HomeInsuranceBuffett invests big chunk of Berkshire Hathaway's cash

Buffett invests big chunk of Berkshire Hathaway’s cash


OMAHA, Neb. — Berkshire Hathaway’s first-quarter earnings fell more than 53% on a large swing on the paper value of its investments, but Warren Buffett found ways to put some of the company’s massive cash pile to work, which gave shareholders something to talk about at Saturday’s annual meeting.

Berkshire said it earned $5.46 billion, or $3.702 per Class A share, during the quarter. That’s down from $11.7 billion, or $7.638 per Class A share, a year ago.

But the key change during the quarter was that Berkshire’s mountain of cash shrank to $106 billion from $147 billion at the beginning of the year as it invested $51 billion in equities.
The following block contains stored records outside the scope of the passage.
(* ===== verification/Prelude.v ===== *)
(** LufiraOS: a verification development of the kernel.

    * The program

    LufiraOS is a 64-bit x86 kernel with its own boot loaders, drivers, file systems and user
    programs.  This development covers the kernel's core: memory (physical frames, page tables, heap,
    shared regions), the C library routines it is built on, processes with their scheduler and signals,
    mailboxes between processes, PCI enumeration and the privileges of user-space drivers, open files
    and pipes, the kernel's own file system and the RAM file system, keyboard, mouse and console input,
    and user accounts.  The parts call each other as follows: page tables take frames from the physical
    allocator; shared regions take frames and heap blocks; the virtual file system and LufiraFS take
    heap blocks; LufiraFS reads and writes sectors of a disk; the RAM file system keeps its nodes in the heap and its
    open files in the VFS; key and mouse events go to the mailbox of the window server or to the
    console input of the VFS; the account database is two files of LufiraFS;
    the memory calls map frames and shared regions into a process, and bus addresses for a driver;
    processes take blocks, address spaces, descriptor tables and stacks from the others; everything
    uses the memory and string routines.

    * How code is modelled

    Every definition is a shallow embedding of the function of the same name.  A w-bit integer is a
    [Z] and each place where the C code can wrap writes the wrap out ([u32 (a + b)]).  State is a
    record per component (the static variables and heap objects of its C file) threaded through the
    state monad [M]; [None] is a fault, an access outside the object the code owns, so a theorem
    [wp m Q s] says that the run from [s] returns, touches nothing it should not, and ends in [Q].
    Error codes are values.  Loops are [for_range] and [for_acc], or recursion with fuel where the
    bound is not a counter; the theorems are about runs that return, so they also show that the fuel
    is enough.  Objects in the kernel heap are a finite map from their address, so aliasing and
    use after free are visible.

    Kernel code is not preempted: system calls run with interrupts masked (FMASK) and the timer
    switches only user code.  A call is therefore atomic except where it blocks in the scheduler;
    those points split a function into sections, and the interleavings of sections are a step
    relation (mailboxes, pipes).  The process component models the scheduler itself: an operation that
    gives the processor away says so in its result, what it does when it runs again is a definition of
    its own, and a run of the kernel is a sequence of operations, timer ticks and idle rounds.

    Components meet at the classes of Interfaces.v: [PageAllocator], [BlockAllocator] and
    [BlockDevice] state what frames, heap blocks and sectors promise; clients are proved against the
    classes, Pmm.v and Heap.v provide instances, and Ramdisk.v provides a disk on which the theorems
    can be run (the disk drivers talk to hardware and are not modelled).  [ProcessEnv], of ProcessEnv.v,
    is what process.c relies on in the other components; ProcessDemo.v instantiates it with a ledger of
    live blocks.

    * Files

    - Prelude.v, Bitmap.v, Interfaces.v: integers, the monad and its rules, arrays, bit maps, classes.
    - Memory.v: kernel/lib/string.c, the memory routines: byte arrays with overlap.
    - Pmm.v: kernel/system/mm/pmm.c.  The frame bitmap, the memory map given by the loader, the scan.
    - Heap.v: kernel/system/mm/heap.c.  The block list with its headers; splitting and merging.
    - Shm.v: kernel/system/mm/shm.c.  Shared regions, reference counts, attachments.
    - CString.v: kernel/lib/string.c and the shell's word matching.
    - Sha256.v: kernel/lib/sha256.c.
    - Mailbox.v: kernel/system/ipc/mailbox.c with the parts of process.c it relies on.
    - Pci.v: kernel/drivers/pci/pci.c.  Configuration space, bus walk, BARs.
    - Driver.v: kernel/system/driver/driver.c.  Claims of devices, MMIO and port permissions.
    - Paging.v: kernel/system/mm/paging.c.  Four-level tables in a frame store.
    - Mmap.v: the memory calls of kernel/system/syscall/syscall.c ([sys_mmap], [sys_munmap], [sys_mmap_mmio], [sys_dma_alloc],
      [sys_shm_create], [sys_shm_attach]) and [validate_user_string]; MmapSpace.v, PagingFrames.v, MmapPages.v, MmapCalls.v,
      MmapString.v, MmapDemo.v: the address space of a process, the frames that mapping and unmapping take and give back, runs of pages, the
      outcomes of mmap and munmap, strings, and a machine.
    - Vfs.v, VfsPipe.v: kernel/fs/vfs/vfs.c.  Open files, descriptors, pipes, the console device.
    - Ramdisk.v, Lufirafs.v, LufirafsView.v, LufirafsFile.v, LufirafsDir.v, LufirafsDisk.v,
      LufirafsDemo.v: kernel/fs/lufirafs/lufirafs.c.  The operations, the view of the image and disk they
      keep, the contents of files, directories and paths, layout with sync and mount, and an image on
      which the theorems are run.
    - LufirafsVfs.v, LufirafsFd.v, LufirafsPath.v, LufirafsOpen.v, LufirafsVfsDemo.v:
      kernel/fs/lufirafs/lufirafs_vfs.c.  The operations by which the VFS reaches LufiraFS (its model is taken over a heap;
      here that heap is the [world] of LufiraFS, of private records and of credentials), reading and writing through descriptors, path lookup, opening, and a machine.
    - Ramfs.v, RamfsTree.v, RamfsOps.v, RamfsUnlink.v, RamfsFile.v, RamfsUnmount.v, RamfsOpen.v, RamfsDemo.v:
      kernel/fs/ramfs/ramfs.c.  The operations, nodes as trees, directories and the map from paths to
      entries, removing, contents of files, unmounting, mounting and opening, and a machine.
    - Input.v: kernel/drivers/keyboard/keyboard.c, mouse/mouse.c, usb/usb_hid.c and input/input.c;
      InputConsole.v, InputTyping.v, InputDesk.v, InputDevices.v, InputHid.v: the console ring as a
      queue, the keyboard's decoding, a machine, the mouse and the cursor, HID reports and initialisation.
    - Users.v, UsersText.v, UsersLogin.v: kernel/system/users/users.c.  The operations on /etc/passwd and
      /etc/shadow, the text they write and read, authentication and changes of password.
    - ProcessEnv.v, Process.v: kernel/system/process/process.c.  What it relies on, its state and its
      operations.
    - ProcessRing.v, ProcessInv.v, ProcessSched.v, ProcessLife.v, ProcessSteps.v: the ring as a cycle,
      the invariant of the process table, [schedule], registration and reaping, how a call may change
      the other processes.
    - ProcessCreate.v, ProcessExit.v, ProcessSignals.v, ProcessFork.v, ProcessTick.v: outcomes of
      creation, exit, signals, fork and the timer tick; ProcessSafe.v: sequences of these operations;
      ProcessDemo.v: a machine that runs them.

    * What the theorems show

    - Allocation: the heap's blocks always tile the region, allocation returns an unused block and
      release merges with both neighbours; frames are handed out once; both scans are exact (they fail
      only when nothing fits), and the instances discharge the interfaces.
    - Page tables: mapping makes exactly one page translate, unmapping removes exactly one, and the
      check of user pointers accepts exactly the ranges mapped for user mode.
    - Memory calls: under any sequence of calls the regions and reusable ranges of a process do not overlap; mmap maps fresh
      zeroed frames of its own or gives everything back, munmap undoes it; a string argument is accepted only if the process can
      read all of it.
    - Sharing: regions live exactly as long as they are attached, and are released once.
    - Libraries: the memory and string routines equal their specifications, SHA-256 equals the
      definition of FIPS 180-4 under any split of the input.
    - Communication: messages arrive once and in order, a pipe is a lossless bounded byte stream under
      every interleaving, sleepers have a reason to sleep, polling is exact.
    - Devices: enumeration finds every function, BAR sizing restores the registers, drivers reach only
      what they claimed.
    - LufiraFS: a write stores a prefix and changes nothing else in any file, a read returns the
      contents, and what was written is read back; directory entries are found under their names and
      paths resolve along them; a synced image is what a later mount reads; opening gives a descriptor on the
      inode of the path, and what is written through a descriptor is read back through it.
    - RAM file system: on the map from paths to entries, mkdir and open insert, unlink removes, a write
      replaces the contents of one file, unmounting frees a mount and nothing else; nodes and data blocks
      have one owner each.
    - Input: typed text reaches the reader of the console, or the window server, once and in order;
      packets decode to the movements they encode; the cursor stays on the screen.
    - Accounts: records written are the records parsed, a password set is the one that authenticates,
      and other accounts are untouched.
    - Processes: the table, ring and process tree stay consistent under every sequence of operations;
      the scheduler runs a ready process and every ready process within one round; fork copies exactly
      what it shares, exit and wait release a process once, signals arrive and return.

    Where the code departs from its comments the theorems say what the code does; theorems of the
    demonstration files show at concrete inputs where it goes wrong.

    * Bounds

    Sizes are those of the code (16 descriptors, 4096-byte pipes, 32-message mailboxes, 8192-byte
    blocks, 12 direct and 2048 indirect blocks).  Fuel is derived from the size of the input: the
    length of a path, the number of blocks touched, the number of list nodes; the theorems prove it
    enough.  Hypotheses on sizes (such as offset plus count below 2^32) mark where the C arithmetic
    would wrap.

    * Not modelled

    Boot loaders, console drawing, the USB controller, AHCI and NVMe, the serial port, interrupt and
    descriptor tables and timers: protocols with hardware or firmware that the repository does not
    define.  The saving and loading of registers is a function of the process model.  The dispatch of
    system calls with the calls that copy arguments and call another component, ACPI parsing, the host program that makes a LufiraFS image, and the FAT, exFAT and ext2 file
    systems: not modelled; the file systems are arguments of the VFS model. *)

From Stdlib Require Export ZArith Lia.
From stdpp Require Export base tactics numbers list gmap.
Buffett also spent $3.2 billion repurchasing Berkshire stock.

Buffett told shareholders Saturday that right after he wrote to them in his annual letter on Feb. 26 that he was having trouble finding anything to buy at attractive prices, Berkshire spent more than $40 billion on stocks over the next three weeks, including one day in early March when he spent $4.6 billion at the peak.

During the first quarter, Buffett agreed to buy the Alleghany insurance conglomerate for $11.6 billion and made multibillion-dollar investments in HP Inc. and Occidental Petroleum. Buffett said Berkshire bought up 14% of Occidental’s shares in the first half of March as it built its stake, and it added to its already massive investment in Apple stock during the quarter. However, he hasn’t disclosed all of his stock purchases yet, so it’s not immediately clear everything Berkshire invested in this year

But Berkshire did say in its quarterly report that its stake in oil giant Chevron ballooned to $26 billion by the end of the quarter, up from $4.5 billion at the beginning of the year, to make it one of the company’s four largest investments. Edward Jones analyst Jim Shanahan said that with the Chevron and Occidental investments combined Berkshire now has more than $40 billion invested in the oil sector.

Buffett said Berkshire was able to take advantage of the fact that Wall Street is largely run like a “gambling parlor” with many people speculating wildly on stocks.

“Occasionally, Berkshire gets a chance to do something, and it’s not because we’re smart. It’s because we’re sane.” Buffett said.

“We have people who know nothing about stocks being advised by stockbrokers who know even less,” Munger said.

But Berkshire said the value of its investments shrunk by $1.58 billion in the first quarter when a year ago that paper estimate of its investments grew by $4.7 billion. That accounted for most of the swing in net earnings.

Buffett says that Berkshire’s operating earnings are a better measure of the company’s performance because they exclude investment gains and losses. By that measure, Berkshire’s earnings remained steady at $7.04 billion, or $4,773.84 per Class A share, up from $7.018 billion, or $4,577.10 per Class A share, a year ago.

That beat Wall Street expectations. The four analysts surveyed by FactSet expected Berkshire to report operating earnings of $4,277.66 per Class A share.

Berkshire said Saturday that profits improved at most of its businesses, including the railroad, utilities and manufacturing companies it owns, but underwriting income fell at its insurance companies.

In addition to investments, Berkshire Hathaway owns more than 90 business outright, including BNSF railroad, several major utilities, Geico insurance and an assortment of manufacturing and retail companies. Tens of thousands of shareholders were packing into an Omaha arena not far from the company’s headquarters Saturday to listen to Buffett and Berkshire’s vice chairmen spend hours answering any and all questions.

Japanese investor Heihachiro “Hutch” Okamoto is attending the meeting for his first time this year partly because he is hearing so much interest in investing in the U.S. stock market at the brokerage company where he works in Japan.

“Mr. Buffett is kind of a proxy for the U.S. stock market, so I wanted to see him here,” Okamoto said.

Janet Dalton of Overland Park, Kansas, said she has been attending the meetings for decades. Her family has an even longer association with the company because her dad bought stock in the Berkshire Hathaway textile company even before Buffett took it over in 1965 and began to convert it into the conglomerate it is today. They never sold the shares, which now sell for nearly $500,000 apiece.

Dalton said she misses the more detailed business answers that Buffett used to give at the earlier meetings she attended.

“When I first came to the meetings, it was like getting a mini-MBA. Now it has become more general,” Dalton said. But part of what keeps her coming back year after year is the chance to reconnect with friends and fellow investors she’s met at past meetings.